Exercise directions: Up to and including the line containing "the caller supplies, on", set down each line of the entries below exactly, starting from the first, and leave out the rest.

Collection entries
+++++

(* ===== verification/Tools.v ===== *)
(** * The command line tool and the boot benchmark

    [cmd/cli/main.go]: the output and the exit code for every argument list.
    [internal/core/vmm/benchmark.go]: [MeasureBoots] over two operations that
    the caller supplies, on a world with a clock. *)

From S2P Require Import Prelude GoStrings.
Open Scope Z_scope.

(** ** cmd/cli *)

Record Output := mkOutput { out_stdout : string; out_stderr : string; out_exit : Z }.
Definition nl : string := of_bytes [10].
Definition Println (s : string) : string := s +:+ nl.
Definition unlines (l : list string) : string := foldr (λ s acc, Println s +:+ acc) "" l.

Definition banner : string := nl +:+ unlines
  ["   _____ _     _";
   "  / ____| |   (_)";
   " | (___ | |__  _  _   _  __ _  ___";
   "  \___ \| '_ \| || | | |/ _` |/ _ \";
   "  ____) | | | | || |_| | (_| | (_) |";
   " |_____/|_| |_|_| \__, |\__,_|\___/";
   "                   __/ |";
   "                  |___/";
   "";
   "Shiyao CLI — Secure, sub-second microVM execution for AI agents"].
Definition usage : string := banner +:+ unlines
  ["Usage:"; "  go run cmd/command/main.go <command>"; ""; "Available Commands:";
   "  hello      Print a greeting"; "  version    Print the CLI version"; "  help       Show this help message"].

(** [main]; [args] is [os.Args], with the name of the program first. *)
Definition cli_main (args : list string) : Output :=
  match args with
  | [] | [_] => mkOutput usage "" 1
  | _ :: command :: _ =>
      if bool_decide (command = "hello") then mkOutput (Println "Hello from Shiyao! 🛡️⚡") "" 0
      else if bool_decide (command ∈ ["version"; "--version"; "-v"]) then mkOutput (Println "shiyao CLI v0.1.0") "" 0
      else if bool_decide (command ∈ ["help"; "--help"; "-h"]) then mkOutput usage "" 0
      else mkOutput usage ("Error: unknown command '" +:+ command +:+ "'" +:+ nl +:+ nl) 1
  end.

(** The exit code tells a known command from anything else, only an unknown
    command writes to the error output, and the usage is shown exactly for a
    missing, an unknown or a help command. *)
Lemma cli_exit_code args :
  let known := ["hello"; "version"; "--version"; "-v"; "help"; "--help"; "-h"] in
  (out_exit (cli_main args) = 0 ↔ ∃ c, args !! 1%nat = Some c ∧ c ∈ known) ∧
  (out_stderr (cli_main args) ≠ "" ↔ ∃ c, args !! 1%nat = Some c ∧ c ∉ known).
Proof.
  destruct args as [|prog [|command rest]]; cbn; [split; split; naive_solver..|].
  assert (∀ P : string → Prop, (∃ c, Some command = Some c ∧ P c) ↔ P command) as Hex by naive_solver.
  rewrite !Hex. repeat case_bool_decide; cbn; split; split; try done; set_solver.
Qed.

(** ** core/vmm/benchmark.go *)

Record BootMeasurements := mkBootMeasurements { ColdBoot : Z; SnapshotResume : Z }.

Section Measure.
Context {W : Type} (Now : W → Z * W).

(** An operation that is nil is [None]. *)
Definition MeasureBoots (coldBoot snapshotResume : option (ST W unit)) : ST W BootMeasurements := λ w,
  match coldBoot, snapshotResume with
  | Some coldBoot, Some snapshotResume =>
      let '(start, w) := Now w in
      match coldBoot w with
      | (Err e, w) => (Err (Errorf "cold boot: %w" [e]), w)
      | (Ok _, w) =>
          let '(t, w) := Now w in
          let cold := t - start in
          let '(start, w) := Now w in
          match snapshotResume w with
          | (Err e, w) => (Err (Errorf "snapshot resume: %w" [e]), w)
          | (Ok _, w) => let '(t, w) := Now w in (Ok (mkBootMeasurements cold (t - start)), w)
          end
      end
  | _, _ => (Err (Errorf "cold boot and snapshot resume functions are required" []), w)
  end.

(** With a clock that only the operations advance, the measurements are the
    durations of the two operations, one after the other; the resume is not
    tried after a failed boot. *)
Context (clock : W → Z).
Hypothesis now_reads : ∀ w, Now w = (clock w, w).

Lemma measure_boots_durations cold resume w :
  let '(r1, w1) := cold w in
  let '(r2, w2) := resume w1 in
  MeasureBoots (Some cold) (Some resume) w =
    match r1, r2 with
    | Err e, _ => (Err (Errorf "cold boot: %w" [e]), w1)
    | Ok _, Err e => (Err (Errorf "snapshot resume: %w" [e]), w2)
    | Ok _, Ok _ => (Ok (mkBootMeasurements (clock w1 - clock w) (clock w2 - clock w1)), w2)
    end.
Proof.
  unfold MeasureBoots. rewrite now_reads. destruct (cold w) as [[u|e] w1]; destruct (resume w1) as [r2 w2] eqn:E; [|done].
  rewrite !now_reads, E. destruct r2; [by rewrite now_reads|done].
Qed.
End Measure.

+++++

Exercise answer:
(* ===== verification/Tools.v ===== *)
(** * The command line tool and the boot benchmark

    [cmd/cli/main.go]: the output and the exit code for every argument list.
    [internal/core/vmm/benchmark.go]: [MeasureBoots] over two operations that
    the caller supplies, on a world with a clock. *)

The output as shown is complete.